+++ Working data +++

(* ===== verification/Metadata.v ===== *)
(** * Repository metadata ([dnfast-metadata])

    The error type, the limits ([limits.rs]), relations ([relations.rs]), the package records
    of [primary.rs] and the search over them ([search.rs]).  The XML readers are in the files
    Repomd, Filelists and Primary. *)
From Stdlib Require Import Ascii.
From S2P Require Import Prelude.
From S2P Require Import RustStr.

Local Open Scope N_scope.

Module MetadataError.
Inductive t : Type :=
  | Xml (message : string)
  | MissingPrimary
  | MissingFilelists
  | DuplicateRecord (kind : string)
  | InvalidNumber (value : string)
  | UnsafeLocation (location : string)
  | UnsupportedChecksum (kind : string)
  | ChecksumMismatch
  | SizeMismatch (expected actual : N)
  | UnsupportedCompression (suffix : string)
  | Io (message : string)
  | LimitExceeded (kind : string) (maximum actual : N).

#[global] Instance metadata_error_eq_dec : EqDecision t.
Proof. solve_decision. Defined.
End MetadataError.

(** ** Limits *)

Definition MAX_TOTAL_OPEN_BYTES : N := 16 * 1024 * 1024 * 1024.

(** [try_fold(0, u64::checked_add)]. *)
Fixpoint checked_sum (total : N) (sizes : list N) : option N :=
  match sizes with
  | [] => Some total
  | size :: sizes => total ← u64_checked_add total size; checked_sum total sizes
  end.

Definition checked_total_open (sizes : list N) : result MetadataError.t N :=
  total ← ok_or (MetadataError.LimitExceeded "total opened metadata" MAX_TOTAL_OPEN_BYTES u64_max)
    (checked_sum 0 sizes);
  _ ← reject_if (MAX_TOTAL_OPEN_BYTES <? total)
        (MetadataError.LimitExceeded "total opened metadata" MAX_TOTAL_OPEN_BYTES total);
  Ok total.

Definition checked_increment (current maximum : N) (kind : string) : result MetadataError.t N :=
  actual ← ok_or (MetadataError.LimitExceeded kind maximum u64_max) (u64_checked_add current 1);
  _ ← reject_if (maximum <? actual) (MetadataError.LimitExceeded kind maximum actual);
  Ok actual.

Definition checked_limit (actual maximum : N) (kind : string) : result MetadataError.t N :=
  _ ← reject_if (maximum <? actual) (MetadataError.LimitExceeded kind maximum actual);
  Ok actual.

(** ** Relations and packages *)

Module RelationFlags.
Inductive t : Type := Equal | Less | LessEqual | Greater | GreaterEqual.

#[global] Instance relation_flags_eq_dec : EqDecision t.
Proof. solve_decision. Defined.

(** The operator printed for a flag. *)
Definition operator (f : t) : string :=
  match f with
  | Equal => "="
  | Less => "<"
  | LessEqual => "<="
  | Greater => ">"
  | GreaterEqual => ">="
  end.
End RelationFlags.

Module Relation.
Record t : Type := mk {
  name : string;
  flags : option RelationFlags.t;
  epoch : option string;
  version : option string;
  release : option string;
  pre : bool
}.

#[global] Instance relation_eq_dec : EqDecision t.
Proof. solve_decision. Defined.
End Relation.

Module CompletePackage.
Record t : Type := mk {
  name : string;
  arch : string;
  epoch : string;
  version : string;
  release : string;
  summary : string;
  checksum : string;
  location : string;
  description : string;
  vendor : string;
  build_host : string;
  source_rpm : string;
  package_size : N;
  installed_size : N;
  archive_size : N;
  build_time : N;
  provides : list Relation.t;
  requires : list Relation.t;
  recommends : list Relation.t;
  suggests : list Relation.t;
  supplements : list Relation.t;
  enhances : list Relation.t;
  conflicts : list Relation.t;
  obsoletes : list Relation.t;
  files : list string
}.

Definition nevra (p : t) : string :=
  name p +:+ "-" +:+ epoch p +:+ ":" +:+ version p +:+ "-" +:+ release p +:+ "." +:+ arch p.
End CompletePackage.

Module Package.
Record t : Type := mk {
  name : string;
  arch : string;
  epoch : string;
  version : string;
  release : string;
  summary : string
}.
End Package.

(** ** Search *)

Module Search.
(** [to_ascii_lowercase] of the characters of a string. *)
Definition char_to_lower (c : N) : N := if in_range 65 90 c then c + 32 else c.

(** The query or a field as the search compares it. *)
Definition folded (s : string) : list N := char_to_lower <$> chars s.

Definition folded_query (query : string) : list N := char_to_lower <$> chars_trim (chars query).

Definition rank (query : list N) (p : Package.t) : option N :=
  let name := folded (Package.name p) in
  let summary := folded (Package.summary p) in
  if bool_decide (name = query) then Some 0
  else if starts_with query name then Some 1
  else if contains query name then Some 2
  else if contains query summary then Some 3
  else None.

Definition key (r : N * Package.t) :=
  (r.1, (Package.name r.2, (Package.epoch r.2, (Package.version r.2, (Package.release r.2,
    (Package.arch r.2, Package.summary r.2)))))).

(** The chain of [then_with]. *)
Definition result_cmp (l r : N * Package.t) : comparison :=
  then_cmp (cmp l.1 r.1)
    (then_cmp (cmp (Package.name l.2) (Package.name r.2))
      (then_cmp (cmp (Package.epoch l.2) (Package.epoch r.2))
        (then_cmp (cmp (Package.version l.2) (Package.version r.2))
          (then_cmp (cmp (Package.release l.2) (Package.release r.2))
            (then_cmp (cmp (Package.arch l.2) (Package.arch r.2))
              (cmp (Package.summary l.2) (Package.summary r.2))))))).

Definition search (packages : list Package.t) (query : string) : list Package.t :=
  let query := folded_query query in
  if bool_decide (query = []) then []
  else
    snd <$> sort_by result_cmp (omap (fun p => (fun r => (r, p)) <$> rank query p) packages).
End Search.

Module SearchFacts.
Import Search.

Lemma result_cmp_key l r : result_cmp l r = cmp (key l) (key r).
Proof. reflexivity. Qed.

Lemma result_cmp_preorder : cmp_preorder result_cmp.
Proof.
  apply (cp_ext (fun l r => cmp (key l) (key r))); [done |].
  apply (cp_on key cmp), cmp_is_preorder.
Qed.

(** A query matches where the folded name or summary contains it. *)
Definition matches (query : list N) (p : Package.t) : Prop :=
  (exists a b, folded (Package.name p) = a ++ query ++ b) \/
  (exists a b, folded (Package.summary p) = a ++ query ++ b).

Lemma rank_some query p : is_Some (rank query p) <-> matches query p.
Proof.
  unfold rank, matches. rewrite <- !contains_spec.
  case_bool_decide as Hn.
  - split; [| done]. intros _. left. apply contains_spec. exists [], [].
    by rewrite app_nil_r.
  - destruct (starts_with query _) eqn:Hs.
    + split; [| done]. intros _. left. apply starts_with_spec in Hs as [r Hr].
      apply contains_spec. by exists [], r.
    + destruct (contains query (folded (Package.name p))) eqn:Hc; [naive_solver |].
      destruct (contains query (folded (Package.summary p))) eqn:Hm; [naive_solver |].
      split; [by intros [] | by intros [|]].
Qed.

(** The search returns every package whose name or summary contains the trimmed query,
    ignoring ASCII case, with its multiplicity, and no other; an exact name comes before a
    prefix, a prefix before another match in the name, and that before one in the summary.
    A blank query finds nothing. *)
Theorem search_spec (packages : list Package.t) (query : string) :
  let q := folded_query query in
  (q = [] -> search packages query = []) /\
  (q <> [] ->
    search packages query ≡ₚ base.filter (fun p => is_Some (rank q p)) packages /\
    (forall p, p ∈ search packages query <-> p ∈ packages /\ matches q p) /\
    StronglySorted (fun a b => from_option id 4 (rank q a) <= from_option id 4 (rank q b))
      (search packages query)).
Proof.
  intros q. unfold search. fold q. split; [intros ->; by rewrite bool_decide_eq_true_2 |].
  intros Hq. rewrite bool_decide_eq_false_2 by done.
  set (ranked := omap (fun p => (fun r => (r, p)) <$> rank q p) packages).
  pose proof (sort_by_perm (c := result_cmp) ranked) as Hp.
  pose proof (sort_by_sorted (c := result_cmp) result_cmp_preorder ranked) as Hs.
  assert (Hr : Forall (fun r => rank q r.2 = Some r.1) (sort_by result_cmp ranked)).
  { rewrite Hp. apply Forall_forall. intros [r p] (p' & _ & E)%list_elem_of_omap.
    destruct (rank q p') eqn:Er; simplify_eq/=. done. }
  assert (Hperm : snd <$> sort_by result_cmp ranked ≡ₚ base.filter (fun p => is_Some (rank q p)) packages).
  { rewrite Hp. unfold ranked. clear. induction packages as [|p l IH]; [done |].
    rewrite filter_cons. simpl. destruct (rank q p) eqn:Er; simpl.
    - csimpl. by f_equiv.
    - done. }
  split; [done |]. split.
  - intros p. rewrite Hperm, list_elem_of_filter, rank_some. tauto.
  - revert Hs Hr. generalize (sort_by result_cmp ranked). clear. intros l Hs.
    induction Hs as [|x l Hs IH Hall]; intros [Hx Hl]%Forall_cons || intros Hl.
    + constructor.
    + rewrite fmap_cons. constructor; [by apply IH |].
      apply Forall_fmap, Forall_forall. intros y Hy. rewrite Forall_forall in Hall, Hl.
      specialize (Hall y Hy). specialize (Hl y Hy). simpl. rewrite Hx, Hl. simpl.
      unfold result_cmp in Hall. unfold cmp, N_ord in Hall.
      destruct (N.compare_spec x.1 y.1); simpl in Hall; [lia | lia | done].
Qed.
End SearchFacts.

Module LimitFacts.
Lemma checked_sum_exact t l :
  t <= u64_max ->
  checked_sum t l =
    if t + foldr N.add 0 l <=? u64_max then Some (t + foldr N.add 0 l) else None.
Proof.
  revert t. induction l as [|s l IH]; intros t Ht; simpl.
  - rewrite N.add_0_r. by rewrite (proj2 (N.leb_le _ _) Ht).
  - unfold u64_checked_add. destruct (N.leb_spec (t + s) u64_max) as [H|H]; simpl.
    + rewrite IH by done. by rewrite N.add_assoc.
    + destruct (N.leb_spec (t + (s + foldr N.add 0 l)) u64_max); [lia | done].
Qed.

(** The sum of opened sizes is exact, never wraps, and is accepted exactly up to 16 GiB;
    an increment is accepted exactly up to its maximum. *)
Theorem limits_exact (sizes : list N) (current maximum : N) (kind : string)
    (Hmax : maximum <= u64_max) :
  (forall total, checked_total_open sizes = Ok total <->
     total = foldr N.add 0 sizes /\ total <= 17179869184) /\
  (forall actual, checked_increment current maximum kind = Ok actual <->
     actual = current + 1 /\ actual <= maximum).
Proof.
  split.
  - intros total. unfold checked_total_open. rewrite checked_sum_exact by done. unfold MAX_TOTAL_OPEN_BYTES.
    change (16 * 1024 * 1024 * 1024) with 17179869184. rewrite N.add_0_l.
    destruct (N.leb_spec (foldr N.add 0 sizes) u64_max) as [H|H]; simpl.
    + destruct (N.ltb_spec 17179869184 (foldr N.add 0 sizes)); simpl; split;
        [done | lia | by intros [= <-] | by intros [-> _]].
    + split; [done |]. intros [-> Hle]. unfold u64_max in H. simpl in H. lia.
  - intros actual. unfold checked_increment, u64_checked_add.
    destruct (N.leb_spec (current + 1) u64_max) as [H|H]; simpl.
    + destruct (N.ltb_spec maximum (current + 1)); simpl; split;
        [done | lia | by intros [= <-] | by intros [-> _]].
    + split; [done | lia].
Qed.

Lemma limits_exact_witness :
  checked_total_open [17179869183; 1] = Ok 17179869184.
Proof.
  apply (limits_exact [17179869183; 1] 0 5 "packages").
  - unfold u64_max; lia.
  - split; vm_compute; [reflexivity | discriminate].
Defined.
End LimitFacts.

+++

All lines from the top of the data through the line containing "(value : string)" need to be retyped exactly, and nothing more.

(* ===== verification/Metadata.v ===== *)
(** * Repository metadata ([dnfast-metadata])

    The error type, the limits ([limits.rs]), relations ([relations.rs]), the package records
    of [primary.rs] and the search over them ([search.rs]).  The XML readers are in the files
    Repomd, Filelists and Primary. *)
From Stdlib Require Import Ascii.
From S2P Require Import Prelude.
From S2P Require Import RustStr.

Local Open Scope N_scope.

Module MetadataError.
Inductive t : Type :=
  | Xml (message : string)
  | MissingPrimary
  | MissingFilelists
  | DuplicateRecord (kind : string)
  | InvalidNumber (value : string)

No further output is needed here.